Required work: Every line below from the one containing "(** Comparisons with NaN are false. *)" through the one containing "[((x)>=0?(long)((x)+0.5):(long)((x)-0.5))] and the" must be transcribed exactly. Omit all lines outside that stretch.

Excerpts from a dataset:
(** * QMC5883LCompass: calibration, smoothing and heading pipeline

    A shallow embedding of [src/QMC5883LCompass.cpp] and
    [src/QMC5883LCompass.h].  The driver object becomes a record, each
    member function a function on that record, and the two-wire bus and the
    millisecond clock become explicit inputs.

    Numeric conventions.
    - [int] and [long] values are mathematical integers ([Z]).  Signed
      overflow has no defined result in C++, and the samples are 16-bit, so
      no wrap-around is written for them.
    - Unsigned arithmetic wraps, and the wrap is written out with [mod]
      ([unsigned int], [unsigned long], [byte]).
    - In the driver object, [float] values are rationals extended with one
      non-finite value standing for the infinities and NaN ([cfloat]); a
      division by zero gives the non-finite value, and converting it to an
      integer is undefined.  Binary rounding is left out there: the
      properties proved on the object are about which fields change, which
      calls return and what integer samples flow through.
    - Where a property is about the float values themselves (the derived
      calibration, the declination, the heading), the computation is
      modelled bit for bit in module [Binary32], with the IEEE 754
      operations of [SpecFloat] at precision 24 ([float]) and at the
      precision of the board's [double]. *)

From Stdlib Require Import ZArith QArith Qround List Bool String Lia SpecFloat.
Import ListNotations.

Open Scope Z_scope.

(** ** Outcomes of a call *)

Inductive result (A : Type) : Type :=
| Ok (a : A)     (* the call returns *)
| Undef          (* the language leaves the behaviour undefined *)
| Blocked.       (* the call is still looping when the supplied clock ticks end *)

Arguments Ok {A} a.
Arguments Undef {A}.
Arguments Blocked {A}.

Definition bind {A B : Type} (r : result A) (k : A -> result B) : result B :=
  match r with
  | Ok a => k a
  | Undef => Undef
  | Blocked => Blocked
  end.

Notation "x <- c ;; k" := (bind c (fun x => k))
  (at level 61, c at next level, right associativity).
Notation "' p <- c ;; k" := (bind c (fun x => let 'p := x in k))
  (at level 61, p pattern, c at next level, right associativity).

(** ** Floating-point values *)

Inductive cfloat : Type :=
| Fin (q : Q)
| NonFin.

Definition of_int (z : Z) : cfloat := Fin (inject_Z z).

Definition fadd (a b : cfloat) : cfloat :=
  match a, b with
  | Fin x, Fin y => Fin (x + y)
  | _, _ => NonFin
  end.

Definition fsub (a b : cfloat) : cfloat :=
  match a, b with
  | Fin x, Fin y => Fin (x - y)
  | _, _ => NonFin
  end.

Definition fmul (a b : cfloat) : cfloat :=
  match a, b with
  | Fin x, Fin y => Fin (x * y)
  | _, _ => NonFin
  end.

(** Every divisor in the source is computed from integers in the same
    function, so it is finite; a zero divisor gives an infinity or NaN. *)
Definition fdiv (a b : cfloat) : cfloat :=
  match a, b with
  | Fin x, Fin y => if Qeq_bool y 0 then NonFin else Fin (x / y)
  | _, _ => NonFin
  end.

(** Comparisons with NaN are false. *)
Definition flt (a b : cfloat) : bool :=
  match a, b with
  | Fin x, Fin y => negb (Qle_bool y x)
  | _, _ => false
  end.

Definition fgt (a b : cfloat) : bool := flt b a.

(** Truncation toward zero: the value of a cast to an integer type. *)
Definition Qtrunc (q : Q) : Z :=
  if Qle_bool 0 q then Qfloor q else Qceiling q.

(** [round(x)]: nearest integer, halves away from zero.  The Arduino macro
    [((x)>=0?(long)((x)+0.5):(long)((x)-0.5))] and the C library function
    agree on this value. *)
Definition Qround_away (q : Q) : Z :=
  if Qle_bool 0 q then Qtrunc (q + (1 # 2)) else Qtrunc (q - (1 # 2)).

(** [(int)round(x)] *)
Definition round_to_int (x : cfloat) : result Z :=
  match x with
  | Fin q => Ok (Qround_away q)
  | NonFin => Undef
  end.

(** Conversion of a floating value to an unsigned type of [w] bits: the
    fraction is dropped, and the conversion is undefined when the integral
    part does not fit. *)
Definition to_unsigned (w : Z) (x : cfloat) : result Z :=
  match x with
  | Fin q =>
      let t := Qtrunc q in
      if (0 <=? t) && (t <? 2 ^ w) then Ok t else Undef
  | NonFin => Undef
  end.

(** Widths of [unsigned long] (32 bits on the AVR, ARM and ESP boards) and
    of [byte]. *)
Definition ulong_bits : Z := 32.
Definition byte_bits : Z := 8.

(** [(int16_t)v]: the low 16 bits read as a two's complement number. *)
Definition int16 (v : Z) : Z := (v + 32768) mod 65536 - 32768.

(** ** Arrays of three axes *)

Record vec3 (A : Type) : Type := V3 { v0 : A; v1 : A; v2 : A }.

Arguments V3 {A} v0 v1 v2.
Arguments v0 {A} v.
Arguments v1 {A} v.
Arguments v2 {A} v.

(** The indices 0, 1 and 2 of the per-axis arrays. *)
Inductive axis : Type := Ax0 | Ax1 | Ax2.

Definition vget {A : Type} (i : axis) (v : vec3 A) : A :=
  match i with
  | Ax0 => v0 v
  | Ax1 => v1 v
  | Ax2 => v2 v
  end.

Definition vset {A : Type} (i : axis) (a : A) (v : vec3 A) : vec3 A :=
  match i with
  | Ax0 => V3 a (v1 v) (v2 v)
  | Ax1 => V3 (v0 v) a (v2 v)
  | Ax2 => V3 (v0 v) (v1 v) a
  end.

(** ** The history buffer [int _vHistory[10][3]] *)

Definition zero3 : vec3 Z := V3 0 0 0.

Definition cell (h : list (vec3 Z)) (j : Z) (i : axis) : Z :=
  vget i (nth (Z.to_nat j) h zero3).

Fixpoint set_row (h : list (vec3 Z)) (n : nat) (f : vec3 Z -> vec3 Z)
  : list (vec3 Z) :=
  match h, n with
  | [], _ => []
  | r :: t, O => f r :: t
  | r :: t, S m => r :: set_row t m f
  end.

Definition set_cell (h : list (vec3 Z)) (j : Z) (i : axis) (v : Z)
  : list (vec3 Z) :=
  set_row h (Z.to_nat j) (vset i v).

(** ** The driver object *)

Record compass : Type := Compass {
  _autoCalibrate : bool;
  _magneticDeclinationDegrees : cfloat;
  _smoothUse : bool;
  _smoothSteps : Z;
  _smoothAdvanced : bool;
  _ADDR : Z;
  _vRaw : vec3 Z;
  _vHistory : list (vec3 Z);
  _vScan : Z;
  _vTotals : vec3 Z;
  _vSmooth : vec3 Z;
  _offset : vec3 cfloat;
  _scale : vec3 cfloat;
  _vCalibrated : vec3 Z;
  minX : Z;
  minY : Z;
  minZ : Z;
  maxX : Z;
  maxY : Z;
  maxZ : Z
}.

(** Field initialisers of the header.  [_vHistory] and [_vCalibrated] have
    none; a driver object with static storage starts them at zero. *)
Definition QMC5883LCompass : compass :=
  {| _autoCalibrate := false;
     _magneticDeclinationDegrees := of_int 0;
     _smoothUse := false;
     _smoothSteps := 5;
     _smoothAdvanced := false;
     _ADDR := 13;
     _vRaw := zero3;
     _vHistory := repeat zero3 10;
     _vScan := 0;
     _vTotals := zero3;
     _vSmooth := zero3;
     _offset := V3 (of_int 0) (of_int 0) (of_int 0);
     _scale := V3 (of_int 1) (of_int 1) (of_int 1);
     _vCalibrated := zero3;
     minX := 65000;
     minY := 65000;
     minZ := 65000;
     maxX := -65000;
     maxY := -65000;
     maxZ := -65000 |}.

(** Assignments to one field. *)

Definition set_autoCalibrate (v : bool) (c : compass) : compass :=
  let 'Compass _ md su ss sa ad raw hi sc to sm off scl cal nx ny nz mx my mz := c in
  Compass v md su ss sa ad raw hi sc to sm off scl cal nx ny nz mx my mz.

Written solution:
(** Comparisons with NaN are false. *)
Definition flt (a b : cfloat) : bool :=
  match a, b with
  | Fin x, Fin y => negb (Qle_bool y x)
  | _, _ => false
  end.

Definition fgt (a b : cfloat) : bool := flt b a.

(** Truncation toward zero: the value of a cast to an integer type. *)
Definition Qtrunc (q : Q) : Z :=
  if Qle_bool 0 q then Qfloor q else Qceiling q.

(** [round(x)]: nearest integer, halves away from zero.  The Arduino macro
    [((x)>=0?(long)((x)+0.5):(long)((x)-0.5))] and the C library function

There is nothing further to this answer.